(Beginning of Working data)
Lemma NoDup_keys_set k v m :
  List.NoDup (JsMap.keys m) -> List.NoDup (JsMap.keys (JsMap.set k v m)).
Proof.
  intros Hnd. rewrite keys_set. destruct (JsMap.get k m) eqn:E; [assumption|].
  apply List.NoDup_rev in Hnd. rewrite <- (List.rev_involutive (_ ++ _)).
  apply List.NoDup_rev. rewrite List.rev_app_distr. simpl. constructor; [|assumption].
  rewrite <- List.in_rev. now apply get_None_not_in.
Qed.

(** Folding insertions: the last inserted value of a key stands. *)
Lemma get_fold_set {A} (key : A -> string) (val : A -> V) (l : list A) m k :
  JsMap.get k (fold_left (fun acc d => JsMap.set (key d) (val d) acc) l m) =
  match List.find (fun d => String.eqb (key d) k) (rev l) with
  | Some d => Some (val d)
  | None => JsMap.get k m
  end.
Proof.
  revert m. induction l as [|d l IH]; intros m; simpl; [reflexivity|].
  rewrite IH, find_app.
  destruct (List.find _ (rev l)); [reflexivity|]. simpl.
  rewrite get_set. now destruct (String.eqb (key d) k).
Qed.

Lemma NoDup_keys_fold_set {A} (key : A -> string) (val : A -> V) (l : list A) m :
  List.NoDup (JsMap.keys m) ->
  List.NoDup (JsMap.keys (fold_left (fun acc d => JsMap.set (key d) (val d) acc) l m)).
Proof.
  revert m. induction l as [|d l IH]; intros m H; simpl; [assumption|].
  apply IH. now apply NoDup_keys_set.
Qed.

End JsMapFacts.

Lemma commands_loadCommands sdk loaded client :
  commands (loadCommands sdk loaded client) =
  fold_left (fun acc d => JsMap.set (name (cd_data (prepared sdk d)))
                            (IsCommandData (prepared sdk d)) acc)
    loaded (commands client).
Proof.
  unfold loadCommands. revert client.
  induction loaded as [|d l IH]; intros client; simpl; [reflexivity|].
  now rewrite IH.
Qed.

Lemma commands_addCommands loaded client :
  Legacy.commands (Legacy.addCommands loaded client) =
  fold_left (fun acc d => JsMap.set (Legacy.name d) d acc) loaded (Legacy.commands client).
Proof.
  unfold Legacy.addCommands. revert client.
  induction loaded as [|d l IH]; intros client; simpl; [reflexivity|].
  now rewrite IH.
Qed.

(** C8. Inserting under a name already present overwrites the entry and
    raises nothing: after any sequence of loads a name maps to the most
    recently loaded definition registered under it (and to what the registry
    held before when none was), the registry holds one entry per name, and
    the lookup of a name that was never registered is the absent value.
    Stated for [loadCommand] of [index.ts] and [addCommand] of [Client.ts]. *)
Theorem registry_last_loaded_wins :
  (forall sdk (loaded : list CommandData) (client : Client) (n : string),
      JsMap.get n (commands (loadCommands sdk loaded client)) =
      match last_loaded (fun d => name (cd_data (prepared sdk d))) n loaded with
      | Some d => Some (IsCommandData (prepared sdk d))
      | None => JsMap.get n (commands client)
      end)
  /\ (forall (loaded : list Legacy.Command) (client : Legacy.Client) (n : string),
      JsMap.get n (Legacy.commands (Legacy.addCommands loaded client)) =
      match last_loaded Legacy.name n loaded with
      | Some d => Some d
      | None => JsMap.get n (Legacy.commands client)
      end)
  /\ (forall sdk loaded,
      List.NoDup (JsMap.keys (commands (loadCommands sdk loaded new_Client))))
  /\ (forall loaded,
      List.NoDup (JsMap.keys
                    (Legacy.commands (Legacy.addCommands loaded (Legacy.mkClient [])))))
  /\ (forall (n : string),
      JsMap.get n (commands new_Client) = None
      /\ JsMap.get n (Legacy.commands (Legacy.mkClient [])) = None).
Proof.
  repeat split.
  - intros. rewrite commands_loadCommands. apply get_fold_set.
  - intros. rewrite commands_addCommands.
    apply (get_fold_set Legacy.name (fun d => d)).
  - intros. rewrite commands_loadCommands. apply NoDup_keys_fold_set. constructor.
  - intros. rewrite commands_addCommands.
    apply (NoDup_keys_fold_set Legacy.name (fun d => d)). constructor.
Qed.

(** C10. The callback of the modal-folder loader registers a modal under
    its builder's custom id when that is set and not empty, and under its
    title when no custom id is set and the title is not empty.  In every
    other case the registry is left as it was: with neither a custom id nor
    a title, with no custom id and an empty title, and with a custom id
    that is the empty string, whatever the title is (the title is consulted
    only when the custom id is not set). *)
Theorem modal_key_is_custom_id_or_title (modal : ModalData) (client : Client) :
  (forall c, custom_id modal = Some c -> c <> EmptyString ->
     modals (loadModal modal client) = JsMap.set c modal (modals client)
     /\ JsMap.get c (modals (loadModal modal client)) = Some modal)
  /\ (forall t, custom_id modal = None -> title modal = Some t -> t <> EmptyString ->
     modals (loadModal modal client) = JsMap.set t modal (modals client)
     /\ JsMap.get t (modals (loadModal modal client)) = Some modal)
  /\ (custom_id modal = None -> title modal = None ->
     loadModal modal client = client)
  /\ (custom_id modal = None -> title modal = Some EmptyString ->
     loadModal modal client = client)
  /\ (custom_id modal = Some EmptyString ->
     loadModal modal client = client).
Proof.
  unfold loadModal. split; [|split; [|split; [|split]]].
  - intros c Hc Hne. rewrite Hc. simpl. apply String.eqb_neq in Hne. rewrite Hne.
    simpl. split; [reflexivity|apply get_set_eq].
  - intros t Hc Ht Hne. rewrite Hc, Ht. simpl. apply String.eqb_neq in Hne.
    rewrite Hne. simpl. split; [reflexivity|apply get_set_eq].
  - intros Hc Ht. now rewrite Hc, Ht.
  - intros Hc Ht. now rewrite Hc, Ht.
  - intros Hc. now rewrite Hc.
Qed.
(End of Working data)
◆ Exercise: Among the lines above, repeat exactly those from the line with "Lemma commands_loadCommands sdk" to the line with "d => Some d", counting both ends.

◆ Response to the task:
Lemma commands_loadCommands sdk loaded client :
  commands (loadCommands sdk loaded client) =
  fold_left (fun acc d => JsMap.set (name (cd_data (prepared sdk d)))
                            (IsCommandData (prepared sdk d)) acc)
    loaded (commands client).
Proof.
  unfold loadCommands. revert client.
  induction loaded as [|d l IH]; intros client; simpl; [reflexivity|].
  now rewrite IH.
Qed.

Lemma commands_addCommands loaded client :
  Legacy.commands (Legacy.addCommands loaded client) =
  fold_left (fun acc d => JsMap.set (Legacy.name d) d acc) loaded (Legacy.commands client).
Proof.
  unfold Legacy.addCommands. revert client.
  induction loaded as [|d l IH]; intros client; simpl; [reflexivity|].
  now rewrite IH.
Qed.

(** C8. Inserting under a name already present overwrites the entry and
    raises nothing: after any sequence of loads a name maps to the most
    recently loaded definition registered under it (and to what the registry
    held before when none was), the registry holds one entry per name, and
    the lookup of a name that was never registered is the absent value.
    Stated for [loadCommand] of [index.ts] and [addCommand] of [Client.ts]. *)
Theorem registry_last_loaded_wins :
  (forall sdk (loaded : list CommandData) (client : Client) (n : string),
      JsMap.get n (commands (loadCommands sdk loaded client)) =
      match last_loaded (fun d => name (cd_data (prepared sdk d))) n loaded with
      | Some d => Some (IsCommandData (prepared sdk d))
      | None => JsMap.get n (commands client)
      end)
  /\ (forall (loaded : list Legacy.Command) (client : Legacy.Client) (n : string),
      JsMap.get n (Legacy.commands (Legacy.addCommands loaded client)) =
      match last_loaded Legacy.name n loaded with
      | Some d => Some d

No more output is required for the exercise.